As entrevistas apontaram que sete acompanhantes sentem o peso da dependência exacerbada dos pacientes. Nas entrelinhas da maioria dos discursos é possível perceber que a superproteção dos responsáveis influencia no desenvolvimento da autonomia das crianças, bem como há uma relação de co-dependência das partes em decorrência do distanciamento ocasionado pela transferência para o tratamento. Sendo assim, nota-se que as cuidadoras demandam mais atenção, carinho e compreensão dos infantes do que o contrário.

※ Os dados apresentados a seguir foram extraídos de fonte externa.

Lemma run_cleanup_page fn a b :
  forest a = forest b -> listeners a = listeners b ->
  forest (run_cleanup fn a) = forest (run_cleanup fn b)
  /\ listeners (run_cleanup fn a) = listeners (run_cleanup fn b).
Proof.
  intros Hf Hl. destruct fn as [c| |root c]; cbn [run_cleanup].
  - apply dom_remove_page; assumption.
  - repeat (apply removeEventListener_page; try assumption);
      apply (removeEventListener_page _ _ _ _ _ Hf Hl).
  - apply dom_remove_page;
      repeat (apply removeEventListener_page; try assumption);
      apply (removeEventListener_page _ _ _ _ _ Hf Hl).
Qed.

Lemma drain_page fns : forall a b,
  forest a = forest b -> listeners a = listeners b ->
  forest (fold_left drain_step fns a)
  = forest (fold_left (fun st fn => run_cleanup fn st) fns b)
  /\ listeners (fold_left drain_step fns a)
     = listeners (fold_left (fun st fn => run_cleanup fn st) fns b).
Proof.
  induction fns as [|fn fns IH]; intros a b Hf Hl; cbn [fold_left].
  - split; assumption.
  - unfold drain_step at 2 4.
    destruct (run_cleanup_page fn (record (CallCleanup fn) a) b Hf Hl) as [Hf' Hl'].
    apply IH; assumption.
Qed.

O discurso de Maria, em especial, revela o comportamento regressivo do filho diante do adoecimento; mesmo antes da tetraplegia, o menino de 13 anos demonstrava ser muito dependente da mãe, porém com o surgimento do câncer e suas particularidades o vínculo mãe e filho já exacerbado foi agravado. Em tempo, Maria demonstrou apreciar tal dependência e acredita que a prévia falta de autonomia facilita a adaptação da criança à condição de tetraplégico, pois o menino não sofre tanto com a pouca liberdade e privacidade “Ele nunca foi de ficar na rua, de jogar bola (...) Sempre ficou mais dentro de casa com a gente jogando videogame. (...) É bom ele ter sido um menino muito quietinho, porque agora ele não sente tanta falta da vida normal.”.